### ENTRIES SHOWN:
-*-
Lemma emits_try_catch {A : Type} (m : M S A) (h : Error -> M S A) :
  emits P m -> (forall e, emits P (h e)) -> emits P (try_catch m h).
Proof.
  intros Hm Hh s. unfold try_catch, events. specialize (Hm s). unfold events in Hm.
  destruct (m s) as [[[a|e] s1] l1]; simpl in *; [exact Hm|].
  specialize (Hh e s1). unfold events in Hh.
  destruct (h e s1) as [[o s2] l2]. simpl in *.
  apply Forall_app. split; assumption.
Qed.

Lemma emits_stage {A : Type} (st : Stage) (m : M S A) :
  P (StageInvoked st) -> (forall e, P (StageThrew st e)) ->
  emits P m -> emits P (stage st m).
Proof.
  intros Hi Ht Hm s. unfold stage, events. specialize (Hm s). unfold events in Hm.
  destruct (m s) as [[[a|e] s1] l1]; simpl in *.
  - constructor; assumption.
  - constructor; [assumption|]. apply Forall_app. split; [assumption|].
    repeat constructor. apply Ht.
Qed.

End Emits.

Lemma plain_shaped (ev : Event) : plain ev -> shaped ev.
Proof. destruct ev; simpl; auto. Qed.

Lemma plain_markers (l : list Event) : Forall plain l -> markers l = [].
Proof.
  induction 1 as [|ev l H _ IH]; [reflexivity|].
  destruct ev; simpl in *; try exact IH; contradiction.
Qed.

Lemma plain_commands (l : list Event) : Forall plain l -> commands l = [].
Proof.
  induction 1 as [|ev l H _ IH]; [reflexivity|].
  destruct ev; simpl in *; try exact IH; contradiction.
Qed.

Lemma plain_invoked (l : list Event) : Forall plain l -> invoked l = [].
Proof.
  intro H. rewrite <- invoked_markers, (plain_markers l H). reflexivity.
Qed.

Lemma shaped_delivered (l : list Event) :
  Forall shaped l -> Forall notification (delivered l).
Proof.
  induction 1 as [|ev l H _ IH]; [constructor|].
  destruct ev; simpl in *; try exact IH. constructor; assumption.
Qed.

Lemma notification_info (message : string) :
  notification (Obj [("level", Str "info"); ("data", Str message)]).
Proof. exists "info", message. auto. Qed.

Lemma notification_error (message : string) :
  notification (Obj [("level", Str "error"); ("data", Str message)]).
Proof. exists "error", message. auto. Qed.

Create HintDb events.

#[local] Hint Resolve notification_info notification_error : events.

(** Walks through a body built from the constructs above. *)
Ltac walk :=
  repeat first
    [ apply emits_ret | apply emits_throw | apply emits_eval | apply emits_lift
    | apply emits_bind | apply emits_try_catch
    | apply emits_emit
    | apply emits_call
    | apply emits_stage
    | match goal with |- emits _ (if ?b then _ else _) => destruct b end
    | match goal with |- emits _ (match ?x with _ => _ end) => destruct x end
    | match goal with |- forall _, emits _ _ => intro end ].

Section GkeDeployLogs.

Variable C : Collaborators.

(** [logAndProgress] as the module calls it: without a severity, or with
    ['error']. *)
Lemma logAndProgress_info (P : Event -> Prop) message cb :
  (forall ev, plain ev -> P ev) ->
  emits P (logAndProgress C message cb None).
Proof.
  intros HP. unfold logAndProgress, console_log, console_error. simpl.
  walk; apply HP; simpl; auto with events.
Qed.

Lemma logAndProgress_error (P : Event -> Prop) message cb :
  (forall ev, plain ev -> P ev) ->
  emits P (logAndProgress C message cb (Some "error")).
Proof.
  intros HP. unfold logAndProgress, console_log, console_error. simpl.
  walk; apply HP; simpl; auto with events.
Qed.

Lemma for_each_emits {A : Type} (P : Event -> Prop)
    (body : A -> M (Remote C) unit) (items : list A) :
  (forall x, emits P (body x)) -> emits P (for_each C body items).
Proof.
  intros H. induction items as [|x rest IH]; simpl.
  - apply emits_ret.
  - apply emits_bind; [apply H | intros _; exact IH].
Qed.

Lemma ensureApisEnabled_plain (P : Event -> Prop) projectId apis cb :
  (forall ev, plain ev -> P ev) ->
  emits P (ensureApisEnabled C projectId apis cb).
Proof.
  intros HP. unfold ensureApisEnabled.
  apply emits_bind; [apply logAndProgress_info, HP | intros _].
  apply emits_bind; [| intros _; apply logAndProgress_info, HP].
  apply for_each_emits. intro api. unfold ensureApi, console_error.
  apply emits_try_catch.
  - apply emits_bind; [apply emits_call, HP; exact I | intros service].
    destruct (negb _); [| apply emits_ret].
    apply emits_bind; [apply logAndProgress_info, HP | intros _].
    apply emits_bind; [apply emits_call, HP; exact I | intros op].
    apply emits_call, HP. exact I.
  - intros e. apply emits_bind; [apply emits_emit, HP; exact I | intros _].
    apply emits_bind; [apply logAndProgress_error, HP | intros _].
    apply emits_throw.
Qed.

Lemma checkGkeClusterExists_plain (P : Event -> Prop) projectId location clusterId cb :
  (forall ev, plain ev -> P ev) ->
  emits P (checkGkeClusterExists C projectId location clusterId cb).
Proof.
  intros HP. unfold checkGkeClusterExists, console_error.
  apply emits_try_catch.
  - apply emits_bind; [apply emits_call, HP; exact I | intros _].
    apply emits_bind; [apply logAndProgress_info, HP | intros _].
    apply emits_ret.
  - intros e. destruct (code_is 5 e).
    + apply emits_bind; [apply logAndProgress_info, HP | intros _]. apply emits_ret.
    + apply emits_bind; [apply emits_emit, HP; exact I | intros _].
      apply emits_bind; [apply logAndProgress_error, HP | intros _].
      apply emits_throw.
Qed.

End GkeDeployLogs.

(** ** The order of the stages *)

Lemma plain_unmarked (ev : Event) : plain ev -> unmarked ev.
Proof. destruct ev; simpl; intros H; try reflexivity; contradiction. Qed.

Lemma unmarked_markers (l : list Event) : Forall unmarked l -> markers l = [].
Proof.
  induction 1 as [|ev l H _ IH]; [reflexivity|].
  unfold markers in *. simpl. rewrite H. exact IH.
Qed.

Lemma markers_invocations (l : list Stage) :
  markers (map StageInvoked l) = map StageInvoked l.
Proof. induction l as [|s l IH]; simpl; [reflexivity | f_equal; exact IH]. Qed.

Lemma invoked_invocations (l : list Stage) : invoked (map StageInvoked l) = l.
Proof. induction l as [|s l IH]; simpl; [reflexivity | f_equal; exact IH]. Qed.

Section Ordered.

Context {S : Type}.

Lemma ordered_unmarked {A : Type} (m : M S A) (s : S) :
  emits unmarked m -> ordered [] (m s).
Proof.
  intros H. specialize (H s). unfold ordered.
  rewrite (unmarked_markers _ H).
  destruct (outcome (m s)); [reflexivity|].
  exists [], []. split; [reflexivity | left; reflexivity].
Qed.

Lemma ordered_stage {A : Type} (st : Stage) (m : M S A) (s : S) :
  emits unmarked m -> ordered [st] (stage st m s).
Proof.
  intros H. specialize (H s). unfold ordered, stage, outcome, events in *.
  destruct (m s) as [[[a|e] s1] l]; simpl in *.
  - rewrite (unmarked_markers l H). reflexivity.
  - exists [st], []. split; [reflexivity|]. right. exists [], st.
    split; [reflexivity|].
    change (markers (l ++ [StageThrew st e]))
      with (filter is_marker (l ++ [StageThrew st e])).
    rewrite filter_app. fold (markers l). rewrite (unmarked_markers l H).
    reflexivity.
Qed.

Lemma ordered_bind {A B : Type} (t1 t2 : list Stage) (m : M S A)
    (k : A -> M S B) (s : S) :
  ordered t1 (m s) -> (forall a s1, ordered t2 (k a s1)) ->
  ordered (t1 ++ t2) (bind m k s).
Proof.
  intros Hm Hk. unfold ordered, bind, outcome, events in *.
  destruct (m s) as [[[a|e] s1] l1]; simpl in *.
  - specialize (Hk a s1). destruct (k a s1) as [[[b|e] s2] l2]; simpl in *.
    + rewrite markers_app, Hm, Hk, map_app. reflexivity.
    + destruct Hk as (done & rest & Ht & Hk).
      exists (t1 ++ done)%list, rest. split.
      { rewrite Ht. apply app_assoc. }
      rewrite markers_app, Hm, map_app.
      destruct Hk as [Hk | (before & st & Hd & Hk)]; rewrite Hk.
      * left. reflexivity.
      * right. exists (t1 ++ before)%list, st. split.
        { rewrite Hd. apply app_assoc. }
        apply app_assoc.
  - destruct Hm as (done & rest & Ht & Hm).
    exists done, (rest ++ t2)%list. split.
    { rewrite Ht. symmetry. apply app_assoc. }
    exact Hm.
Qed.

(** A handler that logs and throws what it caught. *)
Lemma ordered_rethrow {A : Type} (t : list Stage) (m : M S A)
    (h : Error -> M S A) (s : S) :
  ordered t (m s) ->
  (forall e, emits unmarked (h e)) ->
  (forall e s1, outcome (h e s1) = Thrown e) ->
  ordered t (try_catch m h s).
Proof.
  intros Hm Hh Hre. unfold ordered, try_catch, outcome, events in *.
  destruct (m s) as [[[a|e] s1] l1]; simpl in *; [exact Hm|].
  specialize (Hh e s1). specialize (Hre e s1). unfold events in Hh.
  destruct (h e s1) as [[o s2] l2]. simpl in *. subst o.
  rewrite markers_app, (unmarked_markers l2 Hh), app_nil_r. exact Hm.
Qed.

End Ordered.

(** Where a stage sits in the fixed order. *)
Lemma stages_through_split (before rest : list Stage) (s : Stage) :
  all_stages = ((before ++ [s]) ++ rest)%list ->
  (before ++ [s])%list = stages_through s.
Proof.
  unfold all_stages. intros H.
  repeat (destruct before as [|? before];
          [ simpl in H; injection H as <- _; reflexivity
          | simpl in H; injection H as <- H ]).
  destruct before; discriminate H.
Qed.

Section StageOrder.

Variable C : Collaborators.

Lemma rethrow_outcome (label : string) (cb : option Callback) (e : Error)
    (r : Remote C) :
  outcome
    ((console_error C label (Some e) ;;
      logAndProgress C (label ++ " " ++ message_text e) cb (Some "error") ;;
      @throw _ Value e) r) = Thrown e.
Proof.
  unfold bind, console_error, emit, logAndProgress, console_log, outcome. simpl.
  destruct cb; reflexivity.
Qed.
-*-
### YOUR GOAL:
Give again, word for word, every line from the one holding "console_log, outcome. simpl." to the end of the data.

### RESULT:
  unfold bind, console_error, emit, logAndProgress, console_log, outcome. simpl.
  destruct cb; reflexivity.
Qed.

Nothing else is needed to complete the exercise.